<<<<

(** The bytes that are left in the segments are read as one stream from here on. *)
Definition p2pHandshake (s : new_session) (r : rnd) : outcome session :=
  '(secrets, c) ← (if ns_isClient s
                   then match ns_pub s with Some pub => handshakeClient (ns_conn s) r (ns_prv s) pub | None => Panic end
                   else handshakeServer (ns_conn s) r (ns_prv s));
  remote ← match RemoteID secrets with Some p => Ok p | None => Panic end;
  id ← PubkeyToEnode (Some remote);
  let id := ID_String id in
  let remoteAddr := if bool_decide (ns_RemoteAddr s = "pipe") then "127.0.0.1:30303" else ns_RemoteAddr s in
  enode ← ParseURL ("enode://" ++ id ++ "@" ++ remoteAddr);
  macCipher ← aes_NewCipher (MAC secrets);
  encc ← aes_NewCipher (AES secrets);
  match IngressMAC secrets, EgressMAC secrets with
  | Some inmac, Some outmac =>
      let half := mkHC false (replicate 32 0) encc 0 macCipher in
      Ok (mkSession id remote enode (ns_Info s) None
            (mkSess [] false None false false (half inmac) (half outmac) (mkW (concat (sent c)) (wopen c))) (concat (segs c)))
  | _, _ => Panic                  (* secrets with a [RemoteID] have both *)
  end.

(** After it the goroutines of [RlpxSession.sess_step] run. *)
Definition Session_Handshake (s : new_session) (r : rnd) (write_first : bool) : outcome session :=
  s ← p2pHandshake s r;
  '(sess, rest, info) ← doProtocolHandshake (se_sess s) (se_RemoteID s) (se_Info s) (se_rest s) write_first;
  Ok (mkSession (se_id s) (se_RemoteID s) (se_enode s) (se_Info s) (Some info) sess rest).

Definition RemoteIDString (s : session) : string := se_id s.
Definition RemoteInfo (s : session) : option Info := se_remoteInfo s.
Definition Streams (s : session) : list Stream := ss_streams (se_sess s).

(** A nil [remoteInfo] is dereferenced. *)
Definition GetInfo (s : session) : outcome NetInfo :=
  match se_remoteInfo s with
  | Some info => Ok (mkNetInfo (info_Name info) (se_enode s) [] 0)
  | None => Panic
  end.

(** ** connect and accept *)

(** What is returned, whether the connection was left open, and the session whose goroutines run. *)
Inductive result :=
  | Failed (e : string) (open : bool) (running : option session)
  | Connected (s : session).

(** [negotiateProtocols] on a session, whose [remoteInfo] is set. *)
Definition negotiate (backends : list ProtocolSpec) (s : session) : outcome result :=
  match se_remoteInfo s with
  | None => Panic
  | Some info =>
      let '(sess, e) := negotiateProtocols backends info (se_sess s) in
      let s := mkSession (se_id s) (se_RemoteID s) (se_enode s) (se_Info s) (se_remoteInfo s) sess (se_rest s) in
      match e with Some e => Ok (Failed e true (Some s)) | None => Ok (Connected s) end
  end.

(** The part [connect] and [accept] share: a failed handshake closes the connection. *)
Definition establish (backends : list ProtocolSpec) (s : new_session) (r : rnd) (write_first : bool) : outcome result :=
  match Session_Handshake s r write_first with
  | Ok s => negotiate backends s
  | Err e => Ok (Failed e false None)
  | Panic => Panic
  | NoFuel => NoFuel
  end.

Record Rlpx := mkRlpx {
  rx_priv : PrivateKey;
  rx_backends : list ProtocolSpec;
  rx_info : NetInfo;
  rx_addr : string;
  rx_port : Z;
  rx_listener : option bool;                 (* whether it is open; [None] is nil *)
  rx_pending : list (conn * string);         (* connections whose handshake is running *)
  rx_sessionCh : option (list session);      (* of capacity 10; [None] is nil *)
  rx_shutdownCh : option bool;               (* whether it is closed; [None] is nil *)
}.

(** An identifier that is no point is refused, with the connection left open. *)
Definition connect (x : Rlpx) (c : conn) (addr : string) (node : Enode) (r : rnd) (write_first : bool) : outcome result :=
  match Enode_PublicKey node with
  | Ok pub => establish (rx_backends x) (Client c addr (rx_priv x) pub (networkInfoToLocalInfo (rx_info x))) r write_first
  | Err e => Ok (Failed e true None)
  | Panic => Panic
  | NoFuel => NoFuel
  end.

Definition accept (x : Rlpx) (c : conn) (addr : string) (r : rnd) (write_first : bool) : outcome result :=
  establish (rx_backends x) (Server c addr (rx_priv x) (networkInfoToLocalInfo (rx_info x))) r write_first.

Definition DialTimeout (x : Rlpx) (net_Dial : string -> outcome (conn * string)) (address : string) (r : rnd) (write_first : bool)
    : outcome result :=
  addr ← ParseURL address;
  let '(ip, port) := TCPAddr addr in
  '(c, remote) ← net_Dial (TCPAddr_String ip port);
  connect x c remote addr r write_first.

(** ** The listener *)

(** The type assertions of the code panic; an address that cannot be parsed is the unspecified one. *)
Definition Setup (x : Rlpx) (priv : PrivateKey) (backends : list ProtocolSpec) (info : NetInfo) (config : gmap string dyn)
    (net_Listen : string -> option string) : outcome (Rlpx * option string) :=
  addr ← match config !! "addr" with Some (DString s) => Ok s | _ => Panic end;
  port ← match config !! "port" with Some (DInt n) => Ok n | _ => Panic end;
  match net_Listen (TCPAddr_String (default [] (net_ParseIP addr)) port) with
  | Some e => Ok (mkRlpx priv backends info addr port None (rx_pending x) (rx_sessionCh x) (Some false), Some e)
  | None => Ok (mkRlpx priv backends info addr port (Some true) (rx_pending x) (Some []) (Some false), None)
  end.

Inductive rx_label :=
  | LIncoming (c : conn) (addr : string)               (* the listener accepts a connection *)
  | LHandshake (i : nat) (r : rnd) (write_first : bool) (* the handshake of a pending connection ends *)
  | LAccept (shut : bool)                              (* [Accept] takes one of its two cases *)
  | LClose.

Inductive rx_event := EvNone | EvFailed (res : result) | EvQueued (s : session) | EvDropped (s : session) | EvAccepted (s : session) | EvError.

Definition set_chan (x : Rlpx) (pending : list (conn * string)) (q : list session) : Rlpx :=
  mkRlpx (rx_priv x) (rx_backends x) (rx_info x) (rx_addr x) (rx_port x) (rx_listener x) pending (Some q) (rx_shutdownCh x).

(** The session of an accepted connection is queued, or forgotten if ten are waiting. *)
Definition offer (x : Rlpx) (pending : list (conn * string)) (q : list session) (res : result) : Rlpx * rx_event :=
  match res with
  | Failed _ _ _ => (set_chan x pending q, EvFailed res)
  | Connected s => if (length q <? 10)%nat then (set_chan x pending (q ++ [s]), EvQueued s) else (set_chan x pending q, EvDropped s)
  end.

Definition rx_step (x : Rlpx) (l : rx_label) : option (outcome (Rlpx * rx_event)) :=
  match l, rx_sessionCh x with
  | LIncoming c addr, Some q => if bool_decide (rx_listener x = Some true) then Some (Ok (set_chan x (rx_pending x ++ [(c, addr)]) q, EvNone)) else None
  | LHandshake i r wf, Some q =>
      match rx_pending x !! i with
      | Some (c, addr) => Some (res ← accept x c addr r wf; Ok (offer x (delete i (rx_pending x)) q res))
      | None => None
      end
  | LAccept false, Some (s :: q) => Some (Ok (set_chan x (rx_pending x) q, EvAccepted s))
  | LAccept true, _ => match rx_shutdownCh x with Some true => Some (Ok (x, EvError)) | _ => None end
  | LClose, _ =>
      match rx_shutdownCh x, rx_listener x with
      | Some false, Some _ =>
          Some (Ok (mkRlpx (rx_priv x) (rx_backends x) (rx_info x) (rx_addr x) (rx_port x) (Some false) (rx_pending x) (rx_sessionCh x) (Some true), EvNone))
      | _, _ => Some Panic       (* close of a closed or nil channel, or a nil listener *)
      end
  | _, _ => None
  end.
(* ===== verification/Link.v ===== *)
(** * A connection as channels

    Two sessions joined by their connection, with the bytes in flight between them, are run by the writes
    and reads of their clients, the receive loops and the pings.  For the protocols above, such a
    link is nothing but a pair of queues of messages per stream: [link_refines] is the simulation,
    and [chan_step] the abstract specification. *)

From stdpp Require Import base strings numbers list.
From S2P Require Import Prelude GoStd Rlp Crypto RlpxMsg Enode Handshake RlpxFrame RlpxStream RlpxSession Rlpx.
Local Open Scope Z_scope.

(** ** The specification *)

(** What is seen of a step; the flag says on which of the two sides. *)
Inductive act := ASend (a : bool) (i : nat) (m : smsg) | ARecv (a : bool) (i : nat) (m : smsg) | ATau.

Definition flip_act (x : act) : act :=
  match x with ASend a i m => ASend (negb a) i m | ARecv a i m => ARecv (negb a) i m | ATau => ATau end.

(** Per stream, the messages on their way to the second side, and those on their way to the first. *)
Definition channels : Type := list (list smsg) * list (list smsg).
Definition flip_channels (c : channels) : channels := (c.2, c.1).

Inductive chan_step : channels -> act -> channels -> Prop :=
| ch_send to from i q m : to !! i = Some q -> chan_step (to, from) (ASend true i m) (<[i := q ++ [m]]> to, from)
| ch_recv to from i q m : from !! i = Some (m :: q) -> chan_step (to, from) (ARecv true i m) (to, <[i := q]> from)
| ch_tau c : chan_step c ATau c
| ch_flip c x c' : chan_step (flip_channels c) (flip_act x) (flip_channels c') -> chan_step c x c'.

Section Link.
Context `{Keccak} `{Block} `{Snappy} `{FastRLP}.

(** ** Two sessions and the bytes in flight *)

Record link := mkLink { l_a : Session; l_b : Session; l_ab : bytes; l_ba : bytes }.
Definition flip_link (l : link) : link := mkLink (l_b l) (l_a l) (l_ba l) (l_ab l).

(** What a session wrote to its connection since it was in state [s]. *)
Definition written_since (s s' : Session) : bytes := drop (length (w_sent (ss_conn s))) (w_sent (ss_conn s')).

(** Messages that the other side can receive. *)
Definition sendable (st : Stream) (m : smsg) : Prop :=
  0 <= m.1 < st_length st /\ st_offset st + m.1 < 128 /\ bytes_ok m.2 /\ Z.of_nat (length m.2) < 2 ^ 23.

Inductive link_step : link -> act -> link -> Prop :=
| ls_write l i st m s' :                                   (* a client writes to a stream *)
    ss_streams (l_a l) !! i = Some st -> sendable st m -> stream_WriteMsg (l_a l) st m.1 m.2 = Ok (s', None) ->
    link_step l (ASend true i m) (mkLink s' (l_b l) (l_ab l ++ written_since (l_a l) s') (l_ba l))
| ls_read l i st st' m :                                   (* a client reads from a stream *)
    ss_streams (l_a l) !! i = Some st -> ReadMsg st = Ok (st', SOk (m.2, m.1)) ->
    link_step l (ARecv true i m) (mkLink (set_streams (l_a l) (<[i := st']> (ss_streams (l_a l)))) (l_b l) (l_ab l) (l_ba l))
| ls_ping l s' :                                           (* keepalive *)
    writeCode (l_a l) pingMsg = Ok (s', None) ->
    link_step l ATau (mkLink s' (l_b l) (l_ab l ++ written_since (l_a l) s') (l_ba l))
| ls_deliver l s1 rest code buf s2 :                       (* recvLoop *)
    Session_ReadMsg (l_a l) (l_ba l) = Ok (s1, rest, (code, buf)) -> recv_msg s1 code buf = Ok (s2, None) ->
    link_step l ATau (mkLink s2 (l_b l) (l_ab l ++ written_since s1 s2) rest)
| ls_flip l x l' : link_step (flip_link l) (flip_act x) (flip_link l') -> link_step l x l'.

(** ** Frames in flight *)

(** [ms] were written, from a state in agreement with the reader [r], and are in the bytes [wire]. *)
Inductive inflight (r : halfConn) : bytes -> list (Z * bytes) -> halfConn -> Prop :=
| if_nil s : sync s r -> length (hc_header s) = 32%nat -> inflight r [] [] s
| if_snoc wire ms s w m s' wire' : inflight r wire ms s -> msg_ok (hc_snappy s) m -> w_open w = true ->
    write s w m.1 m.2 = Ok (s', mkW (w_sent w ++ wire') true, None) -> inflight r (wire ++ wire') (ms ++ [m]) s'.

Lemma write_once s w m s' wire : length (hc_header s) = 32%nat -> w_open w = true -> msg_ok (hc_snappy s) m ->
  write s w m.1 m.2 = Ok (s', mkW (w_sent w ++ wire) true, None) ->
  length (hc_header s') = 32%nat /\ hc_snappy s' = hc_snappy s /\
  forall r, sync s r -> exists r', sync s' r' /\ forall rest, read r (wire ++ rest) = Ok (r', rest, m).
Proof.
  intros Hh Hw Hm HW. assert (sync s s) as Hss by (by split).
  destruct (write_read_msg s s w m Hss Hh Hw Hm) as (s1 & r1 & w1 & HW1 & _ & _ & Hh1 & Hsn1). rewrite HW in HW1. injection HW1 as -> E1%app_inv_head.
  split_and!; [done|done|]. intros r Hs. destruct (write_read_msg s r w m Hs Hh Hw Hm) as (s2 & r2 & w2 & HW2 & HR2 & Hs2 & _).
  rewrite HW in HW2. injection HW2 as <- E2%app_inv_head. subst. by exists r2.
Qed.

Lemma inflight_header r wire ms s : inflight r wire ms s -> length (hc_header s) = 32%nat.
Proof. induction 1 as [|wire ms s w m s' wire' _ IH Hm Hw HW]; [done|]. by apply (write_once s w m s' wire'). Qed.

Lemma inflight_snappy r wire ms s : inflight r wire ms s -> hc_snappy r = hc_snappy s.
Proof.
  induction 1 as [s Hs|wire ms s w m s' wire' Hi IH Hm Hw HW]; [by destruct Hs|]. rewrite IH. symmetry.
  apply (write_once s w m s' wire'); try done. by eapply inflight_header.
Qed.

Lemma inflight_nil r wire s : inflight r wire [] s -> wire = [] /\ sync s r.
Proof. intros Hi. remember [] as ms eqn:E. destruct Hi as [|wire ms s w m s' wire' ? ? ? ?]; [done|]. by destruct ms. Qed.

(** The first message is the next one read, whatever follows. *)
Lemma inflight_read r wire m ms s : inflight r wire (m :: ms) s ->
  exists r' rest, inflight r' rest ms s /\ forall x, read r (wire ++ x) = Ok (r', rest ++ x, m).
Proof.
  intros Hi. remember (m :: ms) as l eqn:E. revert m ms E. induction Hi as [|wire l s w m1 s' wire' Hi IH Hm Hw HW]; intros m ms E; [done|].
  pose proof (inflight_header _ _ _ _ Hi) as Hh. destruct (write_once s w m1 s' wire' Hh Hw Hm HW) as (Hh' & _ & Hread).
  destruct l as [|m0 l].
  - injection E as -> <-. apply inflight_nil in Hi as [-> Hs]. destruct (Hread r Hs) as (r' & Hs' & HR).
    exists r', []. split; [by constructor|]. exact HR.
  - injection E as -> <-. destruct (IH m l eq_refl) as (r' & rest & Hi' & HR). exists r', (rest ++ wire'). split.
    + by eapply if_snoc.
    + intros x. by rewrite <-!app_assoc, HR.
Qed.

(** ** One direction *)

(** What is in flight: a message to a stream, or one of the messages of the base protocol. *)
Inductive item := IMsg (i : nat) (m : smsg) | IPing | IPong.

Definition wire_of (l : list Stream) (it : item) : Z * bytes :=
  match it with
  | IMsg i m => (match l !! i with Some st => m.1 + st_offset st | None => 0 end, m.2)
  | IPing => (pingMsg, emptyRlp)
  | IPong => (pongMsg, emptyRlp)
  end.

Definition item_ok (l : list Stream) (it : item) : Prop :=
  match it with
  | IMsg i m => exists st, l !! i = Some st /\ 0 <= m.1 < st_length st /\ st_offset st + m.1 < 128 /\ Z.of_nat (length m.2) < 2 ^ 32
  | _ => True
  end.

Definition to_stream (i : nat) (it : item) : option smsg :=
  match it with IMsg j m => if decide (j = i) then Some m else None | _ => None end.

(** A session that runs, with its streams above the codes of the base protocol. *)
Definition live (s : Session) : Prop := sinv s /\ ss_shutdown s = false /\ Forall (fun st => 16 <= st_offset st) (ss_streams s).
(* ===== verification/Discv4Theorems.v ===== *)
(** * Theorems about discovery

    Packets are authentic and round-trip; the nodes known to a backend always include the routing
    table, so queries never fail; requests are answered completely, within the size of a packet, and
    only to bonded peers; a probe bonds two nodes.  Malformed requests from the network panic. *)

From stdpp Require Import base gmap strings numbers list.
From S2P Require Import Prelude GoStd Rlp Crypto RlpxMsg KadBucket KadTable KadTheorems Discv4Msg Discv4.
Local Open Scope Z_scope.

Section Invariant.
Context `{Keccak} `{Curve} `{FastRLP} `{GoSort}.

(** An address whose IP has at most [n] bytes.  The addresses in neighbours messages are not checked, so
    an IP need not have the 4 or 16 bytes it should. *)
Definition addr_within (n : nat) (a : UDPAddr) : Prop := bytes_ok (addr_IP a) /\ (length (addr_IP a) <= n)%nat /\ u16_ok (addr_Port a).
Definition addr_ok : UDPAddr -> Prop := addr_within 16.

Definition peer_within (n : nat) (p : Peer) : Prop :=
  bytes_ok (p_Bytes p) /\ length (p_Bytes p) = 64%nat /\ p_ID p = hex_EncodeToString (p_Bytes p) /\ addr_within n (p_Addr p) /\ u16_ok (p_TCP p).
Definition peer_ok : Peer -> Prop := peer_within 16.

(** The invariant of a backend: the table is well formed and names only known nodes, which are
    stored under their ids; the channels keep within their capacity. *)
Record binv (b : Backend) : Prop := {
  bi_table : wf (b_table b);
  bi_size : bucketsize (b_table b) = bucketSize;
  bi_known : forall id, id ∈ ListPeers (b_table b) -> is_Some (b_nodes b !! id);
  bi_nodes : forall id p, b_nodes b !! id = Some p -> p_ID p = id;
  bi_tasks : (length (b_tasks b) <= 100)%nat;
  bi_events : (length (b_events b) <= 10)%nat;
}.

Lemma newPeer_ok id addr tcp : bytes_ok id -> length id = 64%nat -> addr_ok addr -> u16_ok tcp ->
  exists p, newPeer (EncodeToHex id) addr tcp = Ok p /\ peer_ok p /\ p_Bytes p = id /\ p_Addr p = addr /\ p_Last p = None /\ p_TCP p = tcp.
Proof. intros Hb Hl Ha Ht. rewrite newPeer_hex by done. eexists. split; [done|]. by split_and!. Qed.

Lemma key_ok p : bytes_ok (drop 1 (MarshallPublicKey p)) /\ length (drop 1 (MarshallPublicKey p)) = 64%nat.
Proof.
  split; [apply bytes_ok_drop, elliptic_Marshal_ok|]. unfold MarshallPublicKey. by rewrite length_drop, elliptic_Marshal_length.
Qed.

Lemma NewBackend_inv key addr : exists b, NewBackend key addr = Ok b /\ binv b /\ b_nodes b = ∅ /\ b_up b = true /\
  b_ID b = key /\ p_Bytes (b_local b) = drop 1 (MarshallPublicKey (pub_of key)) /\ p_Addr (b_local b) = addr /\ b_handlers b = ∅.
Proof.
  unfold NewBackend. change (elliptic_Marshal (pub_of key)) with (MarshallPublicKey (pub_of key)).
  destruct (key_ok (pub_of key)) as [Hb Hl].
  rewrite newPeer_hex by done. cbn [mbind outcome_bind].
  eexists. split; [done|]. split_and!; try done. split; cbn [b_table b_nodes b_tasks b_events b_local].
  - apply NewRoutingTable_wf. unfold bucketSize. lia.
  - done.
  - intros id Hid. unfold ListPeers in Hid. cbn in Hid. by apply elem_of_nil in Hid.
  - intros id q Hq. by rewrite lookup_empty in Hq.
  - simpl. lia.
  - simpl. lia.
Qed.

(** [updatePeer] never fails, and the peer is known afterwards. *)
Lemma updatePeer_inv b p : binv b -> exists b', updatePeer b p = Ok b' /\ binv b' /\
  is_Some (b_nodes b' !! p_ID p) /\ b_sent b' = b_sent b /\ b_tasks b' = b_tasks b /\ b_handlers b' = b_handlers b /\
  b_waiting b' = b_waiting b /\ b_acks b' = b_acks b /\ b_events b' = b_events b /\ b_ID b' = b_ID b /\ b_up b' = b_up b /\ b_local b' = b_local b.
Proof.
  intros I. unfold updatePeer. destruct (Update_spec (b_table b) (p_ID p) (bi_table _ I)) as ([[t e] ev] & -> & Wt & Hc & Hr & _).
  cbn [mbind outcome_bind fst] in *. eexists. split; [done|]. cbn [set_nodes b_nodes b_sent b_tasks b_handlers b_waiting b_acks b_events b_ID b_up b_local].
  set (n := match b_nodes b !! p_ID p with Some _ => _ | None => _ end).
  assert (forall id, is_Some (n !! id) <-> id = p_ID p \/ is_Some (b_nodes b !! id)) as Hn.
  { intros id. unfold n. destruct (b_nodes b !! p_ID p) as [q|] eqn:E; rewrite lookup_insert_is_Some; destruct (decide (id = p_ID p)) as [->|]; naive_solver. }
  assert (forall id q, n !! id = Some q -> p_ID q = id) as Hok.
  { intros id q. unfold n. destruct (b_nodes b !! p_ID p) as [q0|] eqn:E; rewrite lookup_insert_Some; intros [[<- <-]|[_ Hq]];
      try (by apply (bi_nodes _ I)); [|done].
    exact (bi_nodes _ I _ _ E). }
  split_and!; try done; [|by apply Hn; left]. split; cbn [set_nodes b_table b_nodes b_tasks b_events b_local]; try apply I; try done.
  - rewrite (sc_size _ _ Hc). apply I.
  - intros id Hid. apply Hn. inversion Hr; subst.
    + right. apply (bi_known _ I). match goal with HP : ListPeers _ ≡ₚ _ |- _ => by rewrite <-HP end.
    + match goal with HP : ListPeers _ ≡ₚ _ |- _ => rewrite HP in Hid end. apply elem_of_cons in Hid as [->|Hid]; [by left|right; by apply (bi_known _ I)].
    + right. apply (bi_known _ I). match goal with HP : ListPeers _ ≡ₚ _ |- _ => by rewrite <-HP end.
Qed.

(** Every peer the table names is known. *)
Lemma get_peers_ok b ids : (forall id, id ∈ ids -> is_Some (b_nodes b !! id)) ->
  exists ps, get_peers b ids = Ok ps /\ Forall2 (fun id p => b_nodes b !! id = Some p) ids ps.
Proof.
  induction ids as [|id ids IH]; intros Hk; simpl; [by exists []|]. unfold getPeer.
  destruct (Hk id) as [p Hp]; [by left|]. rewrite Hp. destruct IH as (ps & -> & HF); [intros; apply Hk; by right|].
  cbn [mbind outcome_bind]. eexists. split; [done|]. by constructor.
Qed.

>>>>

● To do
From the entries above, extract only the lines running from the one containing "pub (networkInfoToLocalInfo (rx_info x))) r write_first" through the one containing "Definition accept (x", inclusive.

● Answer space
  | Ok pub => establish (rx_backends x) (Client c addr (rx_priv x) pub (networkInfoToLocalInfo (rx_info x))) r write_first
  | Err e => Ok (Failed e true None)
  | Panic => Panic
  | NoFuel => NoFuel
  end.

Definition accept (x : Rlpx) (c : conn) (addr : string) (r : rnd) (write_first : bool) : outcome result :=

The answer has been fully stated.